No debate, que foi moderado pela chair do PALCUS Angela Simões e co-apresentado pelo professor Diniz Borges, o fadista David Silveira Garcia contou que só revelou a sua sexualidade aos 35 anos. “Tinha receio de que tudo o que conquistara dentro da comunidade seria apagado porque sou gay”, afirmou o artista, um dos nomes mais proeminentes do fado cantado na Califórnia.

A revelação acabou por correr “extremamente bem” e Garcia não teve reacções negativas à sua frente. “Os portugueses não te vão dizer coisas más na cara. Vão dizê-las nas costas”, ressalvou.

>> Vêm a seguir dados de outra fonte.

(** C9.  When the status query of a tick raises, the tick goes on as
    if the status, the cursor and the duration were all [None], after
    one line of log, and it does not raise; and the watcher as a whole
    raises nothing because of a query, whatever queries fail: the only
    exception that leaves the loop is the [TypeError] of line 276, which
    takes a query that returned a state that cannot be hashed, and the
    only other one that leaves the watcher is the one line 254 raises
    when the floor cannot be computed.  So when the statuses that do
    arrive can be hashed, the loop raises nothing. *)
Theorem status_failure_swallowed :
  (forall (floor max_s t0 : Float64.float64) (ws : Watch) (st : St) (e : exn)
          (st2 : St),
     get_media_status W obs_request int_of_text clip_input (snd (tick_hide t0 ws st)) =
       (Exc e, st2) ->
     Saga.tick W obs_request clock int_of_text itstinks_scene clip_input
       prev_scene_item_id hide_delay_s floor max_s t0 ws st =
       Saga.tick_decide W floor max_s (clock (reads st) - t0)%float
         (hidden ws || reached t0 st) ws (VNone, None, None)
         (emit W (Print [lit "[DEBUG] GetMediaInputStatus failed (ignored): "; Err e]) st2) /\
     exists r st3,
       Saga.tick W obs_request clock int_of_text itstinks_scene clip_input
         prev_scene_item_id hide_delay_s floor max_s t0 ws st = (Ok r, st3)) /\
  (forall (floor max_s t0 : Float64.float64) (fuel : nat) (ws : Watch) (st : St)
          (e : exn),
     fst (Saga.hold_loop W obs_request clock int_of_text itstinks_scene clip_input
            prev_scene_item_id hide_delay_s floor max_s fuel t0 ws st) = Exc e ->
     e = TypeError /\ ~ statuses_hashable) /\
  (forall (fuel : nat) (st : St) (e : exn),
     fst (hold fuel st) = Exc e ->
     fallback_s fallback_duration_ms = Raised e \/
     (e = TypeError /\ ~ statuses_hashable)) /\
  (statuses_hashable ->
   (forall (floor max_s t0 : Float64.float64) (fuel : nat) (ws : Watch) (st : St)
           (e : exn),
      fst (Saga.hold_loop W obs_request clock int_of_text itstinks_scene clip_input
             prev_scene_item_id hide_delay_s floor max_s fuel t0 ws st) <> Exc e) /\
   (forall (fuel : nat) (st : St) (e : exn),
      fst (hold fuel st) = Exc e -> fallback_s fallback_duration_ms = Raised e)).
Proof.
  split.
  - intros floor max_s t0 ws st e st2 Hfail.
    destruct (tick_hide_spec t0 ws st) as (st1 & Eh & _).
    rewrite Eh in Hfail. cbn [snd] in Hfail.
    match goal with |- ?l = ?r /\ _ => assert (E : l = r) end.
    { unfold Saga.tick, bind at 1. rewrite Eh. cbn [fst snd].
      unfold bind at 1, Saga.tick_status, try_except. rewrite Hfail. reflexivity. }
    split; [exact E|]. rewrite E.
    match goal with |- context [Saga.tick_decide W floor max_s ?el ?h ?w ?s ?x] =>
      destruct (tick_decide_shape floor max_s el h w VNone None None x)
        as (r & st3 & Ed & _ & _ & _ & Hres)
    end.
    rewrite Ed. destruct r as [r|e'|]; [now exists r, st3 | | contradiction].
    destruct Hres; discriminate.
  - split; [|split].
    + intros floor max_s t0 fuel ws st e. apply hold_loop_raises.
    + intros fuel st e.
      destruct (fallback_s fallback_duration_ms) as [floor|e'] eqn:Ef.
      * rewrite (hold_started fuel st floor Ef). intros H.
        right. exact (hold_loop_raises _ _ _ _ _ _ _ H).
      * rewrite (hold_overflow fuel st e' Ef). cbn. intros [= ->]. now left.
    + intros Hst. split.
      * intros floor max_s t0 fuel ws st e. now apply hold_loop_no_exception.
      * intros fuel st e.
        destruct (fallback_s fallback_duration_ms) as [floor|e'] eqn:Ef.
        -- rewrite (hold_started fuel st floor Ef). intros H.
           now apply hold_loop_no_exception in H.
        -- rewrite (hold_overflow fuel st e' Ef). cbn. now intros [= ->].
Qed.

(** ** The hide request *)

(** C7.  In a run of the watcher the request that hides the background
    layer is sent at most once.  A tick sends it exactly when [hidden] is
    still false and the elapsed time it computes, [now - t0] in binary64,
    has reached the hide delay; lines 262-271 then return with [hidden]
    true whether the request succeeded or raised, having printed one
    line in either case, and a tick that goes round again hands on
    [hidden] as it was or true, never back to false. *)
Theorem hide_issued_once :
  (forall (fuel : nat) (st : St),
     exists new,
       trace (snd (hold fuel st)) = trace st ++ new /\ (hide_count new <= 1)%nat) /\
  (forall (t0 : Float64.float64) (ws : Watch) (st : St),
     exists st1 o,
       tick_hide t0 ws st =
         (Ok ((clock (reads st) - t0)%float,
              hidden ws || Float64.ge (clock (reads st) - t0)%float hide_delay_s),
          st1) /\
       trace st1 =
         trace st ++ Time (clock (reads st)) ::
           (if negb (hidden ws) &&
               Float64.ge (clock (reads st) - t0)%float hide_delay_s
            then [hide_request o; hide_log o] else [])) /\
  (forall (floor max_s t0 : Float64.float64) (ws ws' : Watch) (st : St),
     fst (Saga.tick W obs_request clock int_of_text itstinks_scene clip_input
            prev_scene_item_id hide_delay_s floor max_s t0 ws st) = Ok (inl ws') ->
     hidden ws' =
       hidden ws || Float64.ge (clock (reads st) - t0)%float hide_delay_s).
Proof.
  split; [|split].
  - intros fuel st.
    destruct (fallback_s fallback_duration_ms) as [floor|e] eqn:Ef.
    + rewrite (hold_started fuel st floor Ef).
      match goal with |- context [Saga.hold_loop _ _ _ _ _ _ _ _ ?f ?m fuel ?t ?w ?s] =>
        destruct (hold_loop_hides f m t fuel w s) as (new & Hnew & Hle)
      end.
      exists (Time (clock (reads st)) :: new). split.
      * rewrite Hnew. cbn. now rewrite <- app_assoc.
      * change (Time ?t :: ?l) with ([Time t] ++ l). rewrite hide_count_app.
        cbn in *. lia.
    + rewrite (hold_overflow fuel st e Ef). cbn [snd trace].
      eexists. split; [reflexivity|]. unfold hide_count. cbn. lia.
  - intros t0 ws st.
    destruct (tick_hide_spec t0 ws st) as (st1 & Eh & _ & o & Htr & _).
    now exists st1, o.
  - intros floor max_s t0 ws ws' st H.
    destruct (tick_shape floor max_s t0 ws st)
      as (st1 & r & st2 & rest & _ & Et & _ & _ & _ & Hres).
    rewrite Et in H. cbn in H. subst r. destruct Hres as [_ Hh]. exact Hh.
Qed.

End Watcher.

(** ** Computations that return *)

(** A computation that always returns: it neither raises nor polls. *)
Definition safe {A} (m : M A) : Prop := forall st, exists x, fst (m st) = Ok x.

Lemma safe_ret {A} (x : A) : safe (ret W x).
Proof. intros st. now exists x. Qed.

Lemma safe_print line : safe (print line).
Proof. intros st. now exists tt. Qed.

Lemma safe_bind {A B} (m : M A) (f : A -> M B) :
  safe m -> (forall x, safe (f x)) -> safe (bind W m f).
Proof.
  intros Hm Hf st. unfold bind. destruct (Hm st) as [x Hx].
  destruct (m st) as [r st1]. simpl in Hx. subst r. apply Hf.
Qed.

Lemma safe_try_except {A} (m : M A) (h : exn -> M A) :
  settles m -> (forall e, safe (h e)) -> safe (try_except W m h).
Proof.
  intros Hm Hh st. unfold try_except. specialize (Hm st).
  destruct (m st) as [[x|e|] st1]; simpl in *.
  - now exists x.
  - apply Hh.
  - now elim Hm.
Qed.

Lemma safe_settles {A} (m : M A) : safe m -> settles m.
Proof. intros H st. destruct (H st) as [x ->]. discriminate. Qed.

(** Rules applied mechanically. *)
Ltac settle :=
  repeat first
    [ apply settles_ret | apply settles_raise | apply settles_lift
    | apply settles_request | apply settles_print | apply settles_sleep
    | apply settles_now
    | apply settles_bind; [ | intros ]
    | apply settles_try_except; [ | intros ]
    | match goal with
      | |- settles (if ?b then _ else _) => destruct b
      | |- settles (match ?v with _ => _ end) => destruct v
      end ].

Ltac make_safe :=
  repeat first
    [ apply safe_ret | apply safe_print
    | apply safe_bind; [ | intros ]
    | apply safe_try_except; [ settle | intros ]
    | match goal with
      | |- safe (if ?b then _ else _) => destruct b
      | |- safe (match ?v with _ => _ end) => destruct v
      end ].

Lemma settles_int_or_none v : settles (int_or_none W int_of_text v).
Proof. unfold int_or_none, int. settle. Qed.

Lemma settles_get o k d : settles (get W o k d).
Proof. unfold get. settle. Qed.

Lemma settles_set_scene_item_enabled scene id en rid :
  settles (set_scene_item_enabled W obs_request scene id en rid).
Proof. unfold set_scene_item_enabled. settle. Qed.

Lemma settles_get_scene_item_id scene source rid :
  settles (get_scene_item_id W obs_request int_of_text scene source rid).
Proof. unfold get_scene_item_id, get, int. settle. Qed.

Lemma settles_get_override scene rid :
  settles (get_scene_transition_override W obs_request int_of_text scene rid).
Proof.
  unfold get_scene_transition_override, get.
  settle; apply settles_int_or_none.
Qed.

Lemma settles_set_override scene name dur rid :
  settles (set_scene_transition_override W obs_request scene name dur rid).
Proof. unfold set_scene_transition_override. settle. Qed.

Lemma safe_try_force_cut :
  safe (try_force_cut_transition W obs_request int_of_text).
Proof.
  unfold try_force_cut_transition, get.
  apply safe_try_except; [|intros; make_safe].
  settle; apply settles_int_or_none.
Qed.

Lemma safe_restore_transition saved :
  safe (restore_transition W obs_request saved).
Proof.
  unfold restore_transition. destruct saved as [name dur].
  destruct (negb (truthy name) && _); [apply safe_ret|].
  apply safe_try_except; [|intros; make_safe].
  destruct (truthy name), dur; settle.
Qed.

(** ** The saga *)

Section TheSaga.

Variable a : Args.
Variable fuel : nat.

Abbreviation enter := (Saga.enter W obs_request a).
Abbreviation disable_safety_nets := (Saga.disable_safety_nets W obs_request int_of_text a).
Abbreviation mutation := (Saga.mutation W obs_request clock int_of_text a fuel).
Abbreviation unwind := (Saga.unwind W obs_request a).
Abbreviation takemycutplease := (Saga.takemycutplease W obs_request clock int_of_text a fuel).

(** The ticks granted are enough.  From the [n]-th reading of the
    clock on, lines 390 and 406 take two readings, the watcher takes its
    start time and then one reading for each tick: one of the [fuel]
    ticks computes an elapsed time that has reached the floor. *)
Definition enough_ticks (n : nat) : Prop :=
  forall floor,
    fallback_s (fallback_duration_ms a) = Returned floor ->
    exists j, (j < fuel)%nat /\
      Float64.ge (clock (n + 3 + j) - clock (n + 2))%float floor = true.

(** The same, counted from the readings a state has taken. *)
Definition clock_advances (st : St) : Prop := enough_ticks (reads st).

(** Steps that read no clock. *)
Ltac still :=
  repeat first
    [ apply timeless_ret | apply timeless_raise | apply timeless_lift
    | apply timeless_request | apply timeless_print | apply timeless_sleep
    | apply timeless_bind; [ | intros ]
    | apply timeless_try_except; [ | intros ]
    | match goal with
      | |- reads_nothing (if ?b then _ else _) => destruct b
      | |- reads_nothing (match ?v with _ => _ end) => destruct v
      | |- reads_nothing (let '(_, _) := ?v in _) => destruct v
      end ].

Ltac open_calls :=
  unfold get_scene_item_id, set_scene_item_enabled, get_scene_transition_override,
    set_scene_transition_override, try_force_cut_transition, restore_transition,
    get_media_status, get, int, int_or_none.

Lemma timeless_enter : reads_nothing enter.
Proof. unfold Saga.enter, Saga.resolve_clone_target. open_calls. still. Qed.

Lemma timeless_disable_safety_nets rs : reads_nothing (disable_safety_nets rs).
Proof. unfold Saga.disable_safety_nets, Saga.clear_overrides. open_calls. still. Qed.

Lemma timeless_prepare ct :
  reads_nothing (Saga.prepare W obs_request int_of_text a ct).
Proof. unfold Saga.prepare. open_calls. still. Qed.

(** A computation that has an outcome from a given state. *)
Definition ends {A} (m : M A) (st : St) : Prop := fst (m st) <> Pending.

Lemma ends_bind_timeless {A B} (m : M A) (f : A -> M B) (st : St) :
  reads_nothing m -> settles m ->
  (forall x st', reads st' = reads st -> ends (f x) st') ->
  ends (bind W m f) st.
Proof.
  intros Ht Hs Hf. unfold ends, bind. specialize (Ht st). specialize (Hs st).
  destruct (m st) as [[x|e|] st1]; cbn [fst snd] in *;
    [apply Hf; exact Ht | discriminate | congruence].
Qed.

Lemma ends_bind_settles {A B} (m : M A) (f : A -> M B) (st : St) :
  ends m st -> (forall x, settles (f x)) -> ends (bind W m f) st.
Proof.
  intros Hm Hf. unfold ends, bind in *.
  destruct (m st) as [[x|e|] st1]; cbn [fst] in *;
    [apply Hf | discriminate | congruence].
Qed.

Garcia considerou que há um certo desligamento: “A comunidade aceita bem, desde que não seja nas suas famílias e não vá contra a sua igreja.”

O fadista recordou o momento em que participou numa festa da comunidade e havia dezenas de cartazes a incentivar o voto na proposta de lei que reverteria o direito ao casamento entre pessoas do mesmo sexo. “Os emigrantes são muito devotos à religião”, disse o artista. “Se a igreja os liderasse numa direcção de maior aceitação, isso faria diferença.”

Chelsie Santos concordou, frisando que a religião “está muito ligada à nossa cultura” e que uma maior consciencialização seria benéfica. “Se os pais sentissem que não estão sozinhos, aceitariam melhor”, indicou, referindo que há gente na comunidade que ainda não revelou a sua orientação.

Nuno Guerreiro, que cresceu em Portugal e vive na Califórnia, esperou até aos 30 anos para assumir a sua sexualidade. “Ainda há muito caminho a percorrer”, disse. “Somos uma sociedade muito antiga e tradicional, tanto em Portugal como na comunidade de emigrantes”.

Os interlocutores deste debate concordaram que o papel das organizações, líderes comunitários e também religiosos é importante. “Tudo começa na liderança”, afirmou Nuno Guerreiro. “Devem impulsionar muitas estas conversas”, considerou, falando da importância dos aliados, que devem apoiar activamente em vez de se limitarem a não discriminar.

“A nossa cultura é conhecida pelos mexeriqueiros”, disse David Silveira Garcia. Para o fadista, quando alguém usa expressões incorrectas durante uma conversa, os outros não devem ficar calados. “Tomem uma posição pelo que está certo. Não se limitem a calar-se e ignorar”, disse.